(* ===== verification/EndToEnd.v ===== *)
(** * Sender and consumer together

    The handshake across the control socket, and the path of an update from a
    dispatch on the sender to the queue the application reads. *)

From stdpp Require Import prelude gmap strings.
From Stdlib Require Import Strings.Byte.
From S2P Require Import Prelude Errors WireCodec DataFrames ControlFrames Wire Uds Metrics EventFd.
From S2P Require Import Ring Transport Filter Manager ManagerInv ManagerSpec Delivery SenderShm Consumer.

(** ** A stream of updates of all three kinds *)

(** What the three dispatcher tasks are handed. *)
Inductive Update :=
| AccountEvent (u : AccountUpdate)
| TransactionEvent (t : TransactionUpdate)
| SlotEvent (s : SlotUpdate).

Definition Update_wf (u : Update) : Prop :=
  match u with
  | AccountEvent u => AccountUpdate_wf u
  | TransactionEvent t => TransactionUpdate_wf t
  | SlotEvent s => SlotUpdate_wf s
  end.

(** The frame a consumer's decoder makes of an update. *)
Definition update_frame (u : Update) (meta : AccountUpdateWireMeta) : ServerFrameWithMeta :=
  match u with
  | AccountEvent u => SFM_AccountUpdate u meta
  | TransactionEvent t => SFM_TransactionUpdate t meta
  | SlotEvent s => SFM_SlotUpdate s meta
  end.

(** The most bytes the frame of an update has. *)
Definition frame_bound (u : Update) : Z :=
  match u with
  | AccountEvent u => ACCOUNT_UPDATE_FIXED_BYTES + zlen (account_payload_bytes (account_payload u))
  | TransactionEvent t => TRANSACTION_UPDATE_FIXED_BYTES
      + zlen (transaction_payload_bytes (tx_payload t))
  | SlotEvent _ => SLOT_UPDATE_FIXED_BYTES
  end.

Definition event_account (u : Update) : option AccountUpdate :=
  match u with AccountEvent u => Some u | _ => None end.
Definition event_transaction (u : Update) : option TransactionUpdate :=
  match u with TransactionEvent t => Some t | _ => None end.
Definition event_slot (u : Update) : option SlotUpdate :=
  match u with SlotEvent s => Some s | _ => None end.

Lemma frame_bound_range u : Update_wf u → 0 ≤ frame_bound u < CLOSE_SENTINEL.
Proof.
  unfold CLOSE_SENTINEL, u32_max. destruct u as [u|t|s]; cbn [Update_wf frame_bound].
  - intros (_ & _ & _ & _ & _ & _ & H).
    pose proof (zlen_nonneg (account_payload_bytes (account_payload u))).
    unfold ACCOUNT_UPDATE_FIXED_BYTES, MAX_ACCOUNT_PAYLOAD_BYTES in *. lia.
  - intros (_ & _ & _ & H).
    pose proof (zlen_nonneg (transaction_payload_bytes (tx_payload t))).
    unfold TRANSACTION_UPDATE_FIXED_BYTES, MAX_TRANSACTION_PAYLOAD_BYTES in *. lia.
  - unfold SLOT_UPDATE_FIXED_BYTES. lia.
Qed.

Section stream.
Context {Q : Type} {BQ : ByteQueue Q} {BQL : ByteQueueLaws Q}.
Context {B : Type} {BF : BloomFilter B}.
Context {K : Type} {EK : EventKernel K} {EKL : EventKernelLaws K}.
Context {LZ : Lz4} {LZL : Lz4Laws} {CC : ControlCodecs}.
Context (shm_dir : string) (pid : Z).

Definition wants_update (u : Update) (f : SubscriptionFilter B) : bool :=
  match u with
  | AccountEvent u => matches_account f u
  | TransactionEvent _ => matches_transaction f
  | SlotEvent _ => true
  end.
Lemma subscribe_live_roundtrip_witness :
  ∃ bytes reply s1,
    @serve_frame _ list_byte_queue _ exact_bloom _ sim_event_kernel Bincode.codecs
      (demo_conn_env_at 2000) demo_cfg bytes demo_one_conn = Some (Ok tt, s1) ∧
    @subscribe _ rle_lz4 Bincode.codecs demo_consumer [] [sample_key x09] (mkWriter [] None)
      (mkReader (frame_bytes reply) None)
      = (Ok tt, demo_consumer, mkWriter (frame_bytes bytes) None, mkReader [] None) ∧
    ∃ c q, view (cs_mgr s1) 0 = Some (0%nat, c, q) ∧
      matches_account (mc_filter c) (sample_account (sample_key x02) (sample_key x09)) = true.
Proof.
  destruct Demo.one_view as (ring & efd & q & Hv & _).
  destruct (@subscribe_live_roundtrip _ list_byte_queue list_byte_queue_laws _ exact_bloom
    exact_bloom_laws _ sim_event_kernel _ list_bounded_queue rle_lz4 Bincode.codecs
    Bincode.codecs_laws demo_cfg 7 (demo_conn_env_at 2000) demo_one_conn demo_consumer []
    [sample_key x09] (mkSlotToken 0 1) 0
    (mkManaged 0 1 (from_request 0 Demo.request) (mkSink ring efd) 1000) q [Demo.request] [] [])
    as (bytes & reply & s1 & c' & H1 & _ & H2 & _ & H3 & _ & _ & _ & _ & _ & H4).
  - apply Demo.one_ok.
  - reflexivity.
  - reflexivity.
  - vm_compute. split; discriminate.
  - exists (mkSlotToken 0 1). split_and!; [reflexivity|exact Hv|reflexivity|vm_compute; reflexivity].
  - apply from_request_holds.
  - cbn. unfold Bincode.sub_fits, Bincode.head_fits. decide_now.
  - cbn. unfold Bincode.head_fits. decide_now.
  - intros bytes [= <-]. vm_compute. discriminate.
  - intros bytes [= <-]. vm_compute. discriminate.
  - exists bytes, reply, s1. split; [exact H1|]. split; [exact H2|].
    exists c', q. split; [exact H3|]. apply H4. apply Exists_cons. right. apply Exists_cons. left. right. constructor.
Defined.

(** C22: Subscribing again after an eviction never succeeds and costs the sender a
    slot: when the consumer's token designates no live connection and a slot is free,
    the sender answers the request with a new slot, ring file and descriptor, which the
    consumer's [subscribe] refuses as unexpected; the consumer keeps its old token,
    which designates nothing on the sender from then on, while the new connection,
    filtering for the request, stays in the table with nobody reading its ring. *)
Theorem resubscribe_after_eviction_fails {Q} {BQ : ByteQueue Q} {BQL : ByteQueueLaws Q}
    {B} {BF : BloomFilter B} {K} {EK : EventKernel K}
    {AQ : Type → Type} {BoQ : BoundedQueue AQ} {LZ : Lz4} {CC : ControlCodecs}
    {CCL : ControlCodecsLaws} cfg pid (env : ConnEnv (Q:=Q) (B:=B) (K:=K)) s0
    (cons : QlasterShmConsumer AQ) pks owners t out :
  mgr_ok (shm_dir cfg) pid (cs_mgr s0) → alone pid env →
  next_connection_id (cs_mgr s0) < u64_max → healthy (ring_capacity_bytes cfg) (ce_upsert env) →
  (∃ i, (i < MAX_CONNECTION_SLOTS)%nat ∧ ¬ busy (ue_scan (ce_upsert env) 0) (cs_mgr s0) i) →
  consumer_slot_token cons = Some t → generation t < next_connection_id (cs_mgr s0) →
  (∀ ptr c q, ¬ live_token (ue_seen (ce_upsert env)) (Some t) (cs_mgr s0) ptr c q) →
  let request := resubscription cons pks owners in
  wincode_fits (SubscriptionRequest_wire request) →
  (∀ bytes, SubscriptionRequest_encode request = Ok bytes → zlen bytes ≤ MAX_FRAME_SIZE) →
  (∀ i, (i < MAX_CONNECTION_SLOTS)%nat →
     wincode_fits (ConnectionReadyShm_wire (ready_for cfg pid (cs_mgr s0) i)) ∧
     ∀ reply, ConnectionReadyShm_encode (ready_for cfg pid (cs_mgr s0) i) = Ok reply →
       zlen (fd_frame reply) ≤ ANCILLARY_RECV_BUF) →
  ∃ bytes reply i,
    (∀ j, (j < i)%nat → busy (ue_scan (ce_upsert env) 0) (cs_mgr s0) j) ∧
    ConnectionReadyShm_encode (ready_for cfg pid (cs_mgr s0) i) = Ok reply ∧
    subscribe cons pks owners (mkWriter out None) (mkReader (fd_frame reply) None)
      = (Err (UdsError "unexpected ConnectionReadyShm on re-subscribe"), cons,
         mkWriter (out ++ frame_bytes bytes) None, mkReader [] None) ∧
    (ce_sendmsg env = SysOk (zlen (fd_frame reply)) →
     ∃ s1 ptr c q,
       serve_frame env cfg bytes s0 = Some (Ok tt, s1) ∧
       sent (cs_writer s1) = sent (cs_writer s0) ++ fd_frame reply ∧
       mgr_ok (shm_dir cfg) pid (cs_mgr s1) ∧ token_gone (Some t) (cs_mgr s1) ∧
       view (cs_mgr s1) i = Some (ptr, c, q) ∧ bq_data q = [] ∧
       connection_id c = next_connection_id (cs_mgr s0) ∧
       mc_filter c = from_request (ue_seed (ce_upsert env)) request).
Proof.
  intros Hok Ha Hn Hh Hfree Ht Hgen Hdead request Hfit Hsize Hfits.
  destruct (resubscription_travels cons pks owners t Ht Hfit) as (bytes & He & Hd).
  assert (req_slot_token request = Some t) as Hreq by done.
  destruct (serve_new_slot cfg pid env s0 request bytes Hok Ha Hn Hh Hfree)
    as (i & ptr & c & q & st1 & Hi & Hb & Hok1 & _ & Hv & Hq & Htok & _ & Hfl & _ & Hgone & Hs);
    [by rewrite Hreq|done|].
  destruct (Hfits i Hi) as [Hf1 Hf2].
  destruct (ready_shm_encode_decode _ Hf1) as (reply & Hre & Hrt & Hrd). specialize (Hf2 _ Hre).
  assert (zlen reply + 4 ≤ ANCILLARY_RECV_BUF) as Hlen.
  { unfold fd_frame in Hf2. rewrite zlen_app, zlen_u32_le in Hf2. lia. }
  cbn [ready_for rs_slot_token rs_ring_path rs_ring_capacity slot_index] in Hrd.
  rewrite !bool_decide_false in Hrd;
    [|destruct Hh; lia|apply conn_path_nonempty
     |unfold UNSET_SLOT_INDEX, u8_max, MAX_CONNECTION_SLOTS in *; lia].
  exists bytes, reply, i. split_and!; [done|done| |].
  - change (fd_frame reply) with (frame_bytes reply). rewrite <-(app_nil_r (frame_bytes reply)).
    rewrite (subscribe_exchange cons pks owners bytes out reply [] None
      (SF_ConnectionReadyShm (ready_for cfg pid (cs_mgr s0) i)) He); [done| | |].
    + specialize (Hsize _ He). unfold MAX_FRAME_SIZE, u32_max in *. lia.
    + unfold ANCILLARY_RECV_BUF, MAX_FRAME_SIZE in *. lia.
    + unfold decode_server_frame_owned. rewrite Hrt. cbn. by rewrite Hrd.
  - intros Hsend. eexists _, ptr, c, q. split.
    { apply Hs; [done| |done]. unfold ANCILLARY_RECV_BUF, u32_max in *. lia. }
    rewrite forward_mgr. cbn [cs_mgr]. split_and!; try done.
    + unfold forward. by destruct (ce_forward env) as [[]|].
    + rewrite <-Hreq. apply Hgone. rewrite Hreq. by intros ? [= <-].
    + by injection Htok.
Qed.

- _Exercise_
Note down each line above where the word "SlotEvent" occurs.

- _Answer for this exercise_
| SlotEvent (s : SlotUpdate).
  | SlotEvent s => SlotUpdate_wf s
  | SlotEvent s => SFM_SlotUpdate s meta
  | SlotEvent _ => SLOT_UPDATE_FIXED_BYTES
  match u with SlotEvent s => Some s | _ => None end.
  | SlotEvent _ => true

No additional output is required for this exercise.